The world is a smaller place now and news travels faster than ever before thanks to new media, writes Julia Bradbury.

Long gone are our carrier pigeons, but not our local stories. It's just that these days a local story can end up on the other side of the globe in minutes.

The diversity of Britain's regions is a wonderful thing. You can spend years getting to know an area and still discover something new and exciting just next door, next week.

Across the land the most beautiful countryside and coastal landscapes can be found next to some of the country's most vibrant towns and cities.

We should be proud of the regional diversity which makes Britain such a special and unique place to live.
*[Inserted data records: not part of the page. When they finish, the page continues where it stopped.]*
(* ===== verification/LightPoolFinal.v ===== *)
(** * Finality in the pool

    [set_finalized_block] and [prune_finalized_with_body] of LightPool.v keep the
    invariant: the first removes the blocks that are on no line with the finalized
    block, the second the finalized blocks whose ancestors and themselves need no
    body, with the transactions that were seen in them. *)

From S2P Require Import Prelude TrieNode BTree ForkTree ForkTreePrune ForkTreeFacts LightPool LightPoolInv LightPoolPurge LightPoolOps LightPoolBody.

Open Scope Z_scope.

(** The path of a node is the end of the path of its descendants. *)
Lemma path_suffix {T} (t : ForkTree T) y l1 k l2 :
  (exists f, fork_rep t f) -> is_Some (fork_get t y) -> node_to_root_path t y = Some (l1 ++ k :: l2) ->
  is_Some (fork_get t k) /\ node_to_root_path t k = Some (k :: l2).
Proof.
  intros Hwf. revert y. induction l1 as [|a l1 IH]; intros y Hy Hp; destruct (fork_path t y Hwf Hy) as (l & Hl & _ & _ & Hpar);
    rewrite Hp in Hl; cbn [app] in Hl.
  - injection Hl as -> ->. done.
  - injection Hl as -> <-. destruct (fork_parent t y) as [[p|]|]; [|by destruct l1|done]. destruct Hpar as [Hg Hpp]. by eapply IH.
Qed.

Section final.
Context `{Platform} `{Blake2b} {TTx TBl TErr : Type}.

Abbreviation LightPool := (LightPool TTx TBl TErr) (only parsing).
Abbreviation Transaction := (Transaction TTx TErr) (only parsing).
Abbreviation Block := (LightBlock TBl) (only parsing).
Implicit Types (self : LightPool) (tx : Transaction) (b : Block) (id : TransactionId) (h : Hash) (seen : gset (Z * Z)).
Lemma run_light_call_spec self seen c : light_inv self seen -> light_call_ok self c -> light_call_spec self seen c.
Proof.
  intros Hinv Hok.
  destruct c as [new_id bytes ud|id|f|id f|id h r|new h parent_hash ud|h|h f|h body|h|]; cbn [light_call_ok] in Hok.
  - destruct Hok as [Hnew Hu]. eapply quiet_spec; [done|done|done|by apply add_unvalidated_inv|done|done].
  - destruct Hok as [tx Htx]. destruct (take_transaction_inv self seen id tx Hinv Htx) as (self' & E & Hinv' & Hh & Hids & Htxs & Hincl).
    eapply (silent_spec self seen _ self'); [cbn; unfold remove_transaction; by rewrite E|done|done|].
    intros x. unfold included_best. setoid_rewrite Hincl. setoid_rewrite (fun h => best_chain_frame self self' h Hh Hids). split.
    + intros (h & [Hin Hne] & Hbc). split; [by exists h|]. apply (xi_included _ (li_index _ _ Hinv)) in Hin as [[t Ht] _].
      exists t. by apply Htxs.
    + intros [(h & Hin & Hbc) [t [_ Hne]%Htxs]]. by exists h.
  - eapply restatus_spec; [done|done|done|apply transactions_iter_mut_restatus].
  - eapply restatus_spec; [done|done|done|]. destruct (transaction_user_data_mut self id f) as [s'|] eqn:E; [|apply restatus_refl].
    by eapply transaction_user_data_mut_restatus.
  - destruct Hok as (Hid & Hh & Hknown).
    destruct (set_validation_result_inv self seen id h r Hinv Hid Hh Hknown) as (self' & E & Hinv' & Hheads & Hids & _ & Hincl).
    eapply (quiet_spec self seen _ self'); [cbn; by rewrite E|done|done|done|done|]. intros h'. by apply best_chain_frame.
  - destruct Hok as (Hnew & Hmax & Hh & Hpar).
    destruct (add_block_inv self seen new h parent_hash ud Hinv Hnew Hmax Hh Hpar) as (self' & E & Hinv' & _ & Hincl & Hbest & _).
    eapply (quiet_spec self seen _ self'); [cbn; by rewrite E|done|done|done|done|done].
  - by apply set_best_spec.
  - destruct (block_user_data_mut_inv self seen h f Hinv) as (r & E & Hr).
    eapply (quiet_spec self seen _ (default self r)); [cbn; by rewrite E|done|done|..]; destruct r as [s'|]; try done;
      destruct (Hr s' eq_refl) as (t' & g & -> & Hup & Hg); cbn [default]; [by eapply retree_inv|done|].
    intros h'. eapply retree_best; [apply Hinv|done].
  - destruct Hok as [Hunk Hlen].
    destruct (set_block_body_effect self seen h body Hinv Hunk Hlen) as (out & self' & E & Hinv' & Htx & Hids & _ & Hbest & Hout & Hmono & _).
    exists [], out.*1, self'. cbn [run_light_call]. rewrite E. split; [done|]. unfold seen_after.
    rewrite restrict_all by apply Hinv'. split; [done|]. intros id. rewrite Hout. split.
    + intros Hi. split; [by eapply included_tx|]. destruct (is_included_spec self seen id Hinv) as ([] & _ & Hv); [left|right].
      * split; [by apply Hv|apply not_elem_of_nil].
      * split; [done|]. intros Hf. apply Hv in Hf. done.
    + intros [_ [[Hi _]|[Hi _]]]; [by apply Hmono|done].
  - destruct (set_finalized_block_effect self seen h Hinv Hok) as (out & self' & E & Hinv' & Htx & _ & _ & Hbest & Hincl).
    eapply (silent_spec self seen _ self'); [cbn; by rewrite E|done|done|]. intros id. unfold included_best. setoid_rewrite Hbest. split.
    + intros (h' & Hin & Hbc). split; [exists h'; split; [by apply Hincl|done]|].
      by apply (xi_included _ (li_index _ _ Hinv')) in Hin as [? _].
    + intros [(h' & Hin & Hbc) _]. exists h'. split; [by apply Hincl|done].
  - destruct (prune_finalized_effect self seen Hinv) as (out & self' & E & He).
    eapply (silent_spec self seen _ self'); [cbn; by rewrite E|done|apply He|]. intros id. rewrite (pe_included _ _ _ _ He).
    split; (intros [Hi Hx]; split; [done|]).
    + destruct (included_tx _ _ _ Hinv Hi) as [tx Htx]. exists tx. by apply (pe_txs _ _ _ _ He).
    + destruct Hx as [tx [_ ?]%(pe_txs _ _ _ _ He)]. done.
Qed.

Lemma light_reach_inv root self seen client :
  light_reach root self seen client -> light_inv self seen /\ (forall id, id ∈ client <-> included_best self id).
Proof.
  induction 1 as [|self seen client c r i self' _ [IH1 IH2] Hok E].
  - split; [apply light_inv_new|]. intros id. split; [by intros ?%not_elem_of_empty|]. by intros (h & ?%not_elem_of_empty & _).
  - destruct (run_light_call_spec self seen c IH1 Hok) as (r' & i' & s' & E' & Hinv' & Hview).
    rewrite E in E'. injection E' as <- <- <-. split; [done|]. intros id. unfold follow. rewrite Hview, elem_of_filter.
    rewrite elem_of_union, elem_of_difference, !elem_of_list_to_set, IH2. done.
Qed.

(** ** Main results *)

(** C8: from [LightPool::new], whatever the calls within the conditions of [light_call_ok], no
    call panics, and [is_included_best_chain] is true of a transaction of the pool exactly if
    the body of a block of the best chain, given while the transaction was in the pool,
    has its bytes. Beyond the documentation, [light_call_ok] asks that the best block and
    the parents of new blocks be the finalized block or its descendants and that no body
    be given twice: a pool in which the best block is above the finalized one panics later
    ([best_above_finalized_panics]). For an unknown identifier [is_included_best_chain] is
    documented to panic and returns false. *)
Theorem light_pool_inclusion (root : Hash) self seen client :
  light_reach root self seen client ->
  (forall c, light_call_ok self c -> is_Some (run_light_call self c)) /\
  (forall id, exists v, is_included_best_chain self id = Some v /\
     (v = true <-> exists h, (id, h) ∈ seen /\ on_best_chain self h)).
Proof.
  intros [Hinv _]%light_reach_inv. split.
  - intros c Hok. destruct (run_light_call_spec self seen c Hinv Hok) as (r & i & self' & -> & _). eauto.
  - intros id. destruct (is_included_spec self seen id Hinv) as (v & Hv & Hiff). exists v. split; [done|].
    by rewrite (seen_best_chain _ _ _ Hinv).
Qed.

(** C9: A client that starts with no transaction, removes those that [set_best_block]
    reports as retracted, adds those that it or [set_block_body] reports as included and
    forgets those that leave the pool, always agrees with [is_included_best_chain]: the
    reports are complete, and nothing but a change of the best block, finality and pruning
    included, retracts a transaction. The calls are those of [light_call_ok], which wants
    the best block and the parents of new blocks to be the finalized block or its
    descendants, and no body twice. The identifiers that are not in the pool, for which a
    panic is documented, are answered with false. *)
Theorem light_pool_reports (root : Hash) self seen client :
  light_reach root self seen client ->
  forall id, is_included_best_chain self id = Some (bool_decide (id ∈ client)).
Proof.
  intros [Hinv Hclient]%light_reach_inv id. destruct (is_included_spec self seen id Hinv) as (v & -> & Hiff).
  f_equal. apply eq_bool_prop_intro. rewrite bool_decide_spec, Hclient, Is_true_true. exact Hiff.
Qed.

(** C10: [prune_finalized_with_body] removes exactly the blocks of the finalized chain
    that need no body and whose ancestors need none, and exactly the transactions whose
    bytes were seen in one of them. It reports each of these blocks once, with the
    transactions included in it, and keeps the best block and the blocks and transactions
    that are left. The calls are those of [light_call_ok]: after a best block above the
    finalized one, which the documentation allows, this one panics
    ([best_above_finalized_panics]). *)
Theorem light_pool_prune (root : Hash) self seen client :
  light_reach root self seen client ->
  exists out self', prune_finalized_with_body self = Some (out, self') /\ prune_reports self out /\
    (forall h i, blocks_by_id self' !! h = Some i <-> blocks_by_id self !! h = Some i /\ ~ prunable self i) /\
    (forall x tx, transactions self' !! x = Some tx <-> transactions self !! x = Some tx /\ ~ seen_pruned self seen x) /\
    best_block_hash self' = best_block_hash self.
Proof.
  intros [Hinv _]%light_reach_inv. destruct (prune_finalized_effect self seen Hinv) as (out & self' & E & []).
  by exists out, self'.
Qed.

End run.

(** ** Examples *)

#[local] Existing Instance platform64.
#[local] Existing Instance toy_blake2b.

Abbreviation pool := (LightPool unit unit unit) (only parsing).

Definition after (self : pool) (c : light_call (TTx := unit) (TBl := unit) (TErr := unit)) : pool :=
  from_option snd self (run_light_call self c).

Lemma reach_after root (self : pool) c :
  (exists seen client, light_reach root self seen client) -> light_call_ok self c -> is_Some (run_light_call self c) ->
  exists seen client, light_reach root (after self c) seen client.
Proof.
  intros (seen & client & Hr) Hok [[[r i] s'] E]. unfold after. rewrite E. cbn.
  eexists _, _. by eapply light_step.
Qed.

(** A fork after the block 101; the transaction is found in 103, then in its parent
    101, which is finalized. *)
Definition example_calls : list (light_call (TTx := unit) (TBl := unit) (TErr := unit)) :=
  [AddUnvalidated 0 [7] tt; AddBlock 0 101 100 tt; AddBlock 1 102 101 tt; AddBlock 2 103 101 tt; SetBest 103;
   SetBlockBody 103 [[9]; [7]]; SetBlockBody 101 [[7]]; SetBest 102; SetFinalizedBlock 101].

Definition light_example : pool := foldl after (LightPool_new 100) example_calls.

Lemma light_example_reach : exists seen client, light_reach 100 light_example seen client.
Proof.
  unfold light_example, example_calls. cbn [foldl].
  repeat (apply reach_after; [|cbn [light_call_ok]|by vm_compute; eexists]); [by eexists _, _; constructor|..].
  - by vm_compute.
  - split; [done|]. split; [done|]. split; [by vm_compute|]. exists None. by split.
  - split; [done|]. split; [done|]. split; [by vm_compute|]. exists (Some 0). by split.
  - split; [done|]. split; [done|]. split; [by vm_compute|]. exists (Some 0). by split.
  - exists (Some 2). split; [by vm_compute|]. split; [intros k [= <-]; vm_compute; by eexists|by intros y Hy; vm_compute in Hy].
  - split; [|by vm_compute]. exists 2. eexists. by split_and!; vm_compute.
  - split; [|by vm_compute]. exists 0. eexists. by split_and!; vm_compute.
  - exists (Some 1). split; [by vm_compute|]. split; [intros k [= <-]; vm_compute; by eexists|by intros y Hy; vm_compute in Hy].
  - right. split; [by vm_compute|]. exists 0, 1. split_and!; [by vm_compute..|by intros y Hy; vm_compute in Hy].
Qed.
Many people across the nation feel this sense of pride keenly and devote their time to local clubs, events, societies, sports, charities, and other worthy causes which benefit and strengthen their local community.

This is where local newspapers have an important role to play - promoting and highlighting these activities so that more people can get involved. Two charities that I am involved with - Marie Curie Cancer Care and the NSPCC - have benefitted greatly from coverage in local papers in this way.

By doing this, local papers can be a force for positive change, encouraging people to contribute more to the community and take pride in their surroundings. This is the reason I am supporting Local Newspaper Week this year.

As well as influencing their community, local newspapers can also highlight important issues in their region to a wider audience. This is extremely important in Britain where people's needs and concerns vary enormously depending upon the region in which they live.

Local papers dig beneath the surface of their communities to tell stories which sometimes go on to hit the national news agenda and captivate the nation.

I am lucky - I have several 'locals'. I work from London so will try to enlist the help of the local papers to support the charity LIVING STREETS who this year are teaming up with a new online outdoor brand called GoYomp to promote Camden ‘Walk to school Week’; an action packed week aiming to promote awareness and the benefits of walking to school, starting May 16.

Eager to involve as many children as possible, they're looking to get the local schools on board and the papers will provide a vital platform to spread that news.

I grew up in Rutland which I consider home - where the mighty Rutland Mercury has a passionate following.

I went to school in Sheffield and remember the Shefffield Star with fondness.

Local papers give communities a powerful and unique voice which can be heard even in the corridors of power in Westminster.

It allows people in regions far from London to highlight their concerns and issues to the people who make decisions which affect their lives.

Long may this voice be heard because it is vital to preserving the extraordinary regional diversity which makes Britain so special.